■ PROBLEM REQUIREMENTS ■
Would you copy each line of the data below that has "Some"?

***** TASK DATA *****

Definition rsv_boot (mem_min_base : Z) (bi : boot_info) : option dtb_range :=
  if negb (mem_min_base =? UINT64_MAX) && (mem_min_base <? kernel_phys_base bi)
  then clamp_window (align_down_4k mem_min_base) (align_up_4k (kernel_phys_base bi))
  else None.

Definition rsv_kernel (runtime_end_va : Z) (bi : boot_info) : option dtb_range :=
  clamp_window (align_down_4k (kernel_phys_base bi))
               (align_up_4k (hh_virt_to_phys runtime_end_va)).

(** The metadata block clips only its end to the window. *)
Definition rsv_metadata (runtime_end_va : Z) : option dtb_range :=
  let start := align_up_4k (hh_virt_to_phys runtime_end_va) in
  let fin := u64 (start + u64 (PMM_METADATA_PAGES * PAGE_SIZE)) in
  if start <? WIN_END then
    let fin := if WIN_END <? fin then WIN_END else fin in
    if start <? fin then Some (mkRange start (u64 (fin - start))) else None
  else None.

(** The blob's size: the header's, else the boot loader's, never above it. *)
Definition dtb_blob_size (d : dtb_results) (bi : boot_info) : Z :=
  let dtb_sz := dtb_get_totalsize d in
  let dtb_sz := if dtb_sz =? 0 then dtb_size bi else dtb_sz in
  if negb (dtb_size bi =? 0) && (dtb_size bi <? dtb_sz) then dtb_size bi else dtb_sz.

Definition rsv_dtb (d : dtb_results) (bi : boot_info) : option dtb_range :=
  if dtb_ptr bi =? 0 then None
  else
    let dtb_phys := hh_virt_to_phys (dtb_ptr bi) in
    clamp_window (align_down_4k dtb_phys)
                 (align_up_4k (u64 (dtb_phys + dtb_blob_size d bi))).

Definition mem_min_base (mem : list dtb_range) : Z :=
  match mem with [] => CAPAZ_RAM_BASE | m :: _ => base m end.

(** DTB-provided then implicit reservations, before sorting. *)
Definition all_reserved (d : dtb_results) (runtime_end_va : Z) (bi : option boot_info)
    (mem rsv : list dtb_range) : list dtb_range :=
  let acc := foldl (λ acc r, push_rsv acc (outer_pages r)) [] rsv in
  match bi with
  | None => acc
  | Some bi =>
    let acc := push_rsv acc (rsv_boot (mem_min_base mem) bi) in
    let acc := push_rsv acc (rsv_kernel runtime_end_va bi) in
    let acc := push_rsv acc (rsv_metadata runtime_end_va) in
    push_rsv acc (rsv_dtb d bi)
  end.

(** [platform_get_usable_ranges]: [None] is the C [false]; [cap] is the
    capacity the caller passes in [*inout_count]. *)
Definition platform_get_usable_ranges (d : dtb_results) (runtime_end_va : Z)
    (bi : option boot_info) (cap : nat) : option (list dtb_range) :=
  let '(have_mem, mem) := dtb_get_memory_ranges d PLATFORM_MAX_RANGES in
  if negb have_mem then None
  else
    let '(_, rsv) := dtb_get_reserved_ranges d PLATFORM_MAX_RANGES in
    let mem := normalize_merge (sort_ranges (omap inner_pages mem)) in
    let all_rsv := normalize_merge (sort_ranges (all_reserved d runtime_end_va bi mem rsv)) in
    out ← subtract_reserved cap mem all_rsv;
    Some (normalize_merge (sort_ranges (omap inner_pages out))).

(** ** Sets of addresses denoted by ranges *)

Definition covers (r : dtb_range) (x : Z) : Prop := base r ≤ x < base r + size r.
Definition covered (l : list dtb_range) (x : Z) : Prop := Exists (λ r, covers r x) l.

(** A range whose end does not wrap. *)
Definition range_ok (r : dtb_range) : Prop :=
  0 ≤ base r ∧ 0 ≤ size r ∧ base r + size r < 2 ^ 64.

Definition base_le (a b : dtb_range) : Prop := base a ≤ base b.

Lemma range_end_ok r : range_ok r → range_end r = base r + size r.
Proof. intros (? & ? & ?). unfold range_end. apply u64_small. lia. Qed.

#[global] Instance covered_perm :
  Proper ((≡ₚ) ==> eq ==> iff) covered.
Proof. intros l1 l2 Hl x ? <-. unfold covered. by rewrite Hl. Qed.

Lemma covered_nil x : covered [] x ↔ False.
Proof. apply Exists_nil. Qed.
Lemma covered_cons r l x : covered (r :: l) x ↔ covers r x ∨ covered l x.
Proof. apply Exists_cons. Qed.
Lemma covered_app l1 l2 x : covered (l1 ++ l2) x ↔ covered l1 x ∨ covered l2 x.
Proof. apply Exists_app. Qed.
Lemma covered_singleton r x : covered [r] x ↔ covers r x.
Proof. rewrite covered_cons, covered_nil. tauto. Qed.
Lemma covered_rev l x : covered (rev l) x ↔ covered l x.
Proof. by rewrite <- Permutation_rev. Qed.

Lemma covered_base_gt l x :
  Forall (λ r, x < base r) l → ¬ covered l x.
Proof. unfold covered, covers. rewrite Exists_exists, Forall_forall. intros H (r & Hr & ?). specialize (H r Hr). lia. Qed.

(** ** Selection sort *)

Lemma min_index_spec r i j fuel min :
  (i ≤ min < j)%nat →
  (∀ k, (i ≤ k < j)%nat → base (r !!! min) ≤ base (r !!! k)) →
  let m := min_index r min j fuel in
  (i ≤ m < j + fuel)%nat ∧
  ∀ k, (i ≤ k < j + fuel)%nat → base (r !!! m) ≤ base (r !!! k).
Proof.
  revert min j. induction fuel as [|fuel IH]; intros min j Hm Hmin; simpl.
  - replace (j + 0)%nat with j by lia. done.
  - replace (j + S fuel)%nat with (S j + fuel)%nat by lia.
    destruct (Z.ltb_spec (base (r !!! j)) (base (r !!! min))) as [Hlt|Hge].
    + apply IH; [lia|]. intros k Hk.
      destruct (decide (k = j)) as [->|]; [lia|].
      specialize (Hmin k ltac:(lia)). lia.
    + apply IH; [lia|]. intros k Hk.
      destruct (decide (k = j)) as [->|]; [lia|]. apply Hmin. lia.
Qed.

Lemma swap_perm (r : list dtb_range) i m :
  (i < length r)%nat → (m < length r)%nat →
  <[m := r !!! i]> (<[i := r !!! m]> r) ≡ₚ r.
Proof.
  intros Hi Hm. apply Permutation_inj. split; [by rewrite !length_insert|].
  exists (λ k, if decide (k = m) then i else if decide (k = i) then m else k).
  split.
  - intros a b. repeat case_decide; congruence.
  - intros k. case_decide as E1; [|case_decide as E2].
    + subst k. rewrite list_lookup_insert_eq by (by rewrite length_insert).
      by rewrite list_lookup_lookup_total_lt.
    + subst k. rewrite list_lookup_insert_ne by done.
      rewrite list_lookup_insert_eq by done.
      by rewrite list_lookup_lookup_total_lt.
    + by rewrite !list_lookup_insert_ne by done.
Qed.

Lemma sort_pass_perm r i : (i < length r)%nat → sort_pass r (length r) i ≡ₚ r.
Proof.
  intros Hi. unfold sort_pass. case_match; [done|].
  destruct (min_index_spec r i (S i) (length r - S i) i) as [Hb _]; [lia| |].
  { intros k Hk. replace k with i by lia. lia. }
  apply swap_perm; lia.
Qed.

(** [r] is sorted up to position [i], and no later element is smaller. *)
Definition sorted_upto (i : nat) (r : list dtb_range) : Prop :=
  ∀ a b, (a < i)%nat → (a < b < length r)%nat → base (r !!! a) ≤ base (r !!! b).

*****
***** TASK DATA *****

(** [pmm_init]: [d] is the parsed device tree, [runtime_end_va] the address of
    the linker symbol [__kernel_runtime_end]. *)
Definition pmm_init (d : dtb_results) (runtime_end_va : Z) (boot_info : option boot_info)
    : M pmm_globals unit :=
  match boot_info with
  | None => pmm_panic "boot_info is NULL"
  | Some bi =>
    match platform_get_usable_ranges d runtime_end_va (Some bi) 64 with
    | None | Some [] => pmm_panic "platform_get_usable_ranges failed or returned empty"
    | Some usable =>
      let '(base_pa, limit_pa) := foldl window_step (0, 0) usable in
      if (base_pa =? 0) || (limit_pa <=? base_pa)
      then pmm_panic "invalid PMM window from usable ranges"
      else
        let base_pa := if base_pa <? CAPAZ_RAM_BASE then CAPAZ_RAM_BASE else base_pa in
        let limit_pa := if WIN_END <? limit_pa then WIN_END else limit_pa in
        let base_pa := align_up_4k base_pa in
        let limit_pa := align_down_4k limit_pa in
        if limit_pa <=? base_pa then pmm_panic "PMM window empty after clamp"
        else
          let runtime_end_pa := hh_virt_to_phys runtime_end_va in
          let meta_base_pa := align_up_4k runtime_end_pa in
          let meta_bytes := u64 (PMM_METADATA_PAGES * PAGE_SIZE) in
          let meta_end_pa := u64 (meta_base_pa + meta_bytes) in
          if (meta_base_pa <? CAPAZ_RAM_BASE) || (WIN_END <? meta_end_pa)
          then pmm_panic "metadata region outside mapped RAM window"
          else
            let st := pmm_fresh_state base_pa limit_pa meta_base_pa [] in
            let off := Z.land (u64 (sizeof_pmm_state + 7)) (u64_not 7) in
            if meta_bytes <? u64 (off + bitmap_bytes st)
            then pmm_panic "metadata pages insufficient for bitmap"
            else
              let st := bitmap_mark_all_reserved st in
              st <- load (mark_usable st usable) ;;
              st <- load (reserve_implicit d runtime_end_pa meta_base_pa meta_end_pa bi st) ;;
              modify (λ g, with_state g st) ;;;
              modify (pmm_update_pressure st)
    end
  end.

*****

■ OUTPUT FOR THIS TASK ■
    if start <? fin then Some (mkRange start (u64 (fin - start))) else None
  | Some bi =>
    Some (normalize_merge (sort_ranges (omap inner_pages out))).
  | Some bi =>
    match platform_get_usable_ranges d runtime_end_va (Some bi) 64 with
    | None | Some [] => pmm_panic "platform_get_usable_ranges failed or returned empty"
    | Some usable =>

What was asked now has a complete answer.